NEW YORK – In a letter to Skydance Media, Emma Thompson outlined why she refused to work with the former Pixar executive John Lasseter and was withdrawing from the animated film “Luck.”
Thompson departed the project last month shortly after Skydance chief executive David Ellison hired Lasseter, the Pixar co-founder and former Walt Disney Co. animation chief. Lasseter last year was forced out at Disney after acknowledging “missteps” in his behavior with female employees.
In her letter to Ellison, Thompson said she felt it was “very odd to me that you and your company would consider hiring someone with Mr. Lasseter’s pattern of misconduct given the present climate.”
“If a man has been touching women inappropriately for decades, why would a woman want to work for him if the only reason he’s not touching them inappropriately now is that it says in his contract that he must behave ‘professionally’?” wrote Thompson. “If a man has made women at his companies feel undervalued and disrespected for decades, why should the women at his new company think that any respect he shows them is anything other than an act that he’s required to perform by his coach, his therapist and his employment agreement?”
A representative for Thompson confirmed the letter Tuesday, which was first published in the Los Angeles Times. A spokesperson for Skydance declined to comment.

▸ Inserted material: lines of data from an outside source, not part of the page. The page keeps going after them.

(* ===== verification/NubDebuggee.v ===== *)
(** * A process to debug

    An instance of [Windows] and of its laws, for examples: a processor with a few
    instructions of one byte, and the events that are given in a script beforehand.  Its
    thread has the handle and the identifier 1. *)

From S2P Require Import Prelude Effects HeapTable NubOS Nub NubPoints NubEvents NubWait.
From stdpp Require Import base tactics option list numbers gmap sets.
From Stdlib Require Import ZArith Lia Bool.

Local Open Scope Z_scope.

Record debuggee := mkDebuggee {
  d_memory : gmap Z Z;
  d_contexts : gmap Z context;
  d_script : list debug_event;
  d_received : list debug_event;
  d_continued : list (Z * Z * Z);
  d_time : Z
}.

(** ** The processor

    0xCC stops, 0xEB with a displacement of one byte, unsigned and backwards, jumps,
    0xC3 ends the process, and everything else does nothing. *)

Definition exception_event (code address : Z) : debug_event :=
  mkEvent 1 1 (Exception code address 1 []).

Inductive outcome := Stopped (e : debug_event) (c : context) | Going (c : context).

Definition instruction (m : gmap Z Z) (c : context) : outcome :=
  match m !! Eip c with
  | Some b =>
      if b =? 204 then
        Stopped (exception_event EXCEPTION_BREAKPOINT (Eip c)) (set_Eip (Eip c + 1) c)
      else if b =? 195 then Stopped (mkEvent 1 1 (ExitProcess 0)) c
      else
        let c' := if b =? 235 then set_Eip (Eip c - default 0 (m !! (Eip c + 1))) c
                  else set_Eip (Eip c + 1) c in
        if Z.testbit (EFlags c) 8
        then Stopped (exception_event EXCEPTION_SINGLE_STEP (Eip c')) (trap_off c')
        else Going c'
  | None => Stopped (exception_event EXCEPTION_ACCESS_VIOLATION (Eip c)) c
  end.

Fixpoint execute (fuel : nat) (m : gmap Z Z) (c : context) : option debug_event * context :=
  match fuel with
  | O => (None, c)
  | S fuel =>
      match instruction m c with
      | Stopped e c => (Some e, c)
      | Going c => execute fuel m c
      end
  end.

(** ** The functions of Windows *)

Definition d_set_memory (m : gmap Z Z) (w : debuggee) : debuggee :=
  mkDebuggee m (d_contexts w) (d_script w) (d_received w) (d_continued w) (d_time w).
Definition d_set_contexts (c : gmap Z context) (w : debuggee) : debuggee :=
  mkDebuggee (d_memory w) c (d_script w) (d_received w) (d_continued w) (d_time w).
Definition d_answer (x : Z * Z * Z) (w : debuggee) : debuggee :=
  mkDebuggee (d_memory w) (d_contexts w) (d_script w) (d_received w) (d_continued w ++ [x])
    (d_time w).
Definition d_deliver (e : option debug_event) (script : list debug_event)
    (c : gmap Z context) (w : debuggee) : debuggee :=
  mkDebuggee (d_memory w) c script (d_received w ++ option_list e) (d_continued w) (d_time w).
Definition d_tick (w : debuggee) : debuggee :=
  mkDebuggee (d_memory w) (d_contexts w) (d_script w) (d_received w) (d_continued w)
    (d_time w + 10000).

(** A breakpoint in the script is one in memory, and threads are made before they do
    something. *)
Definition genuine (w : debuggee) (e : debug_event) : bool :=
  match information e with
  | Exception code address _ _ =>
      if code =? EXCEPTION_BREAKPOINT then bool_decide (d_memory w !! address = Some 204) else true
  | _ => true
  end && bool_decide (dwProcessId e = 1 → known 1 1 (d_received w) e).

(** The debugger may write below 6000. *)
Fixpoint d_writable (m : gmap Z Z) (a : Z) (n : nat) : bool :=
  match n with
  | O => true
  | S n => bool_decide (is_Some (m !! a)) && (a <? 6000) && d_writable m (a + 1) n
  end.

Lemma d_writable_spec m a n :
  d_writable m a n = true ↔ ∀ b, a <= b < a + n → is_Some (m !! b) ∧ b < 6000.
Proof.
  revert a. induction n as [|n IH]; intros a; cbn [d_writable]; [split; [lia|done]|].
  rewrite !andb_true_iff, IH, bool_decide_eq_true, Z.ltb_lt. split.
  - intros [[H1 H2] H] b Hb. destruct (decide (b = a)) as [-> | ?]; [done|]. apply H. lia.
  - intros H. split; [apply H; lia|]. intros b Hb. apply H. lia.
Qed.

(** A context as the processor can have it: of the flags only those that a program may
    change, and segments that do not change. *)
Definition d_context (c : context) : context :=
  mkContext (Eax c) (Edx c) (Ecx c) (Ebx c) (Ebp c) (Esi c) (Edi c) (Esp c) (Eip c)
    (Z.lor (Z.land (EFlags c) 3541) 514) 27 35 35 35 59 0 (RegisterArea c).

Definition d_next (w : debuggee) : option debug_event * debuggee :=
  match d_script w with
  | e :: script =>
      if genuine w e then (Some e, d_deliver (Some e) script (d_contexts w) w)
      else (None, d_deliver None script (d_contexts w) w)
  | [] =>
      match d_contexts w !! 1 with
      | Some c =>
          let r := execute 100 (d_memory w) c in
          (r.1, d_deliver r.1 [] (<[1 := r.2]> (d_contexts w)) w)
      | None => (None, d_deliver None [] (d_contexts w) w)
      end
  end.

#[export] Instance debuggee_windows : Windows debuggee := {
  ReadProcessMemory a n w := bytes_at (d_memory w) a n;
  WriteProcessMemory a l w :=
    if d_writable (d_memory w) a (length l)
    then (true, d_set_memory (put_bytes (d_memory w) a l) w) else (false, w);
  GetThreadContext h w := d_contexts w !! h;
  SetThreadContext h c w :=
    if bool_decide (is_Some (d_contexts w !! h))
    then (true, d_set_contexts (<[h := d_context c]> (d_contexts w)) w) else (false, w);
  SuspendThread h w := (0, w);
  ResumeThread h w := (1, w);
  ContinueDebugEvent p t x w := (true, d_answer (p, t, x) w);
  WaitForDebugEvent n w := d_next w;
  GetSystemTimeAsFileTime w := (d_time w, d_tick w);
  StackWalk h f c w := (false, f, c);
  SymInitialize w := (true, w);
  SymCleanup w := w;
  SetEvent h w := w;
  TerminateProcess w := w
}.

Lemma d_next_memory w : d_memory (d_next w).2 = d_memory w.
Proof. unfold d_next. by repeat case_match. Qed.
Lemma d_next_received w : d_received (d_next w).2 = d_received w ++ option_list (d_next w).1.
Proof. unfold d_next. by repeat case_match. Qed.
Lemma d_next_continued w : d_continued (d_next w).2 = d_continued w.
Proof. unfold d_next. by repeat case_match. Qed.

(** Nothing writes memory but the nub. *)
#[export] Program Instance debuggee_laws : WindowsLaws debuggee := {
  memory := d_memory; contexts := d_contexts; received := d_received; continued := d_continued;
  writable w a := a < 6000; text a := a < 6000
}.
Solve Obligations with done.
Next Obligation. intros a l w H. simpl. by rewrite (proj2 (d_writable_spec _ _ _) H). Qed.
Next Obligation.
  intros a l w b Hb H. simpl. destruct (d_writable _ _ _) eqn:E; [|done].
  destruct H. by apply (proj1 (d_writable_spec _ _ _) E).
Qed.
Next Obligation. intros. simpl. by case_match. Qed.
Next Obligation. intros. simpl. by case_match. Qed.
Next Obligation. intros. simpl. by case_match. Qed.
Next Obligation.
  intros h c w H. simpl. rewrite bool_decide_true by done. split; [done|]. exists (d_context c).
  split; [done|]. split; try done. unfold d_context. cbn [EFlags].
  by rewrite Z.lor_spec, Z.land_spec, andb_true_r, orb_false_r.
Qed.
Next Obligation. intros. simpl. by case_match. Qed.
Next Obligation. intros. simpl. by case_match. Qed.
Next Obligation. intros. simpl. by case_match. Qed.
Next Obligation. intros. simpl. by rewrite d_next_memory. Qed.
Next Obligation. intros. apply d_next_received. Qed.
Next Obligation. intros. apply d_next_continued. Qed.

Lemma execute_stops fuel m c e c' xc a first info :
  execute fuel m c = (Some e, c') → information e = Exception xc a first info →
  xc = EXCEPTION_BREAKPOINT → m !! a = Some 204.
Proof.
  revert c. induction fuel as [|fuel IH]; simpl; intros c H Hi Hx; [done|].
  destruct (instruction m c) as [e1 c1 | c1] eqn:Hins; [|by eapply IH].
  injection H as <- <-. unfold instruction in Hins.
  destruct (m !! Eip c) as [b|] eqn:Hb; [|by injection Hins as <- _; simplify_eq/=].
  destruct (b =? 204) eqn:H204; [injection Hins as <- _; simplify_eq/=; rewrite Hb; f_equal; lia|].
  destruct (b =? 195); [by injection Hins as <- _|]. case_match; [|done].
  injection Hins as <- _. by simplify_eq/=.
Qed.

Lemma execute_thread fuel m c e c' : execute fuel m c = (Some e, c') → dwThreadId e = 1.
Proof.
  revert c. induction fuel as [|fuel IH]; simpl; intros c H; [done|].
  destruct (instruction m c) as [e1 c1 | c1] eqn:Hins; [|by eapply IH].
  injection H as <- <-. unfold instruction in Hins. repeat case_match; by simplify_eq/=.
Qed.
Lemma d_next_stops w e xc a first info :
  (d_next w).1 = Some e → information e = Exception xc a first info →
  xc = EXCEPTION_BREAKPOINT → d_memory w !! a = Some 204.
Proof.
  unfold d_next. intros H Hi Hx. destruct (d_script w) as [|e' l].
  - destruct (d_contexts w !! 1) as [c|]; [|done].
    destruct (execute 100 (d_memory w) c) as [r c'] eqn:Hexec. simpl in H. subst r.
    by eapply execute_stops.
  - destruct (genuine w e') eqn:Hg; [|done]. injection H as ->.
    unfold genuine in Hg. rewrite Hi in Hg. subst xc. rewrite Z.eqb_refl in Hg.
    apply andb_true_iff in Hg as [Hg _]. by apply bool_decide_eq_true in Hg.
Qed.

(** ** A nub that debugs it

    One thread; a program of two instructions and a jump back to the first. *)

Definition no_context (eip : Z) : context :=
  mkContext 0 0 0 0 0 0 0 5000 eip 512 27 35 35 35 59 0 (replicate 80 0).
Definition example_code : gmap Z Z :=
  list_to_map [(1000, 144); (1001, 64); (1002, 235); (1003, 2); (1004, 195);
               (5000, 0); (5001, 0); (5002, 0); (5003, 0); (6000, 7)].
Definition example_world (script : list debug_event) : debuggee :=
  mkDebuggee example_code {[1 := no_context 1000]} script [] [] 0.
Definition example_thread : dbgthread :=
  mkThread 1 1 false None false 0 ∅ true false false false 0 0 [] 0 None 0.
Definition example_nub (script : list debug_event) : nub debuggee :=
  mkNub 1 STOPPED_BY_COMMAND PLATFORM_WINDOWS_NT false 0 false [20] 0 0 0 [(0, 0)] [] None [] []
    0 0 0 0 false {[20 := example_thread]} ∅ 30 (example_world script).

Lasseter’s hiring provoked a backlash from some who said the animation executive didn’t deserve a second chance so quickly. Time’s Up, the nonprofit organization formed to combat sexual harassment and gender inequality in Hollywood and elsewhere, said his hiring “endorses and perpetuates a broken system that allows powerful men to act without consequence.”
Shortly after allegations were made against Harvey Weinstein in fall 2017, Lasseter announced that he was taking a six-month “sabbatical” from Disney and apologized “to anyone who has ever been on the receiving end of an unwanted hug” or any other gesture that made them feel “disrespected or uncomfortable.” Lasseter initially said he would return to Disney, but the studio said it was permanently cutting ties last June.
At the time of his hiring, Lasseter, a creative force involved in every Pixar release and numerous Disney hits, said he had spent the last year in “deep reflection, learning how my actions unintentionally made colleagues uncomfortable, which I deeply regret and apologize for.”
Ellison, the 36-year-old son of Oracle billionaire Larry Ellison whose production company has been behind “Mission: Impossible” and “Star Trek” films, said in a memo to staff that he didn’t take the decision to hire Lasseter lightly and said Lasseter has been “forthright in taking ownership of his behavior.”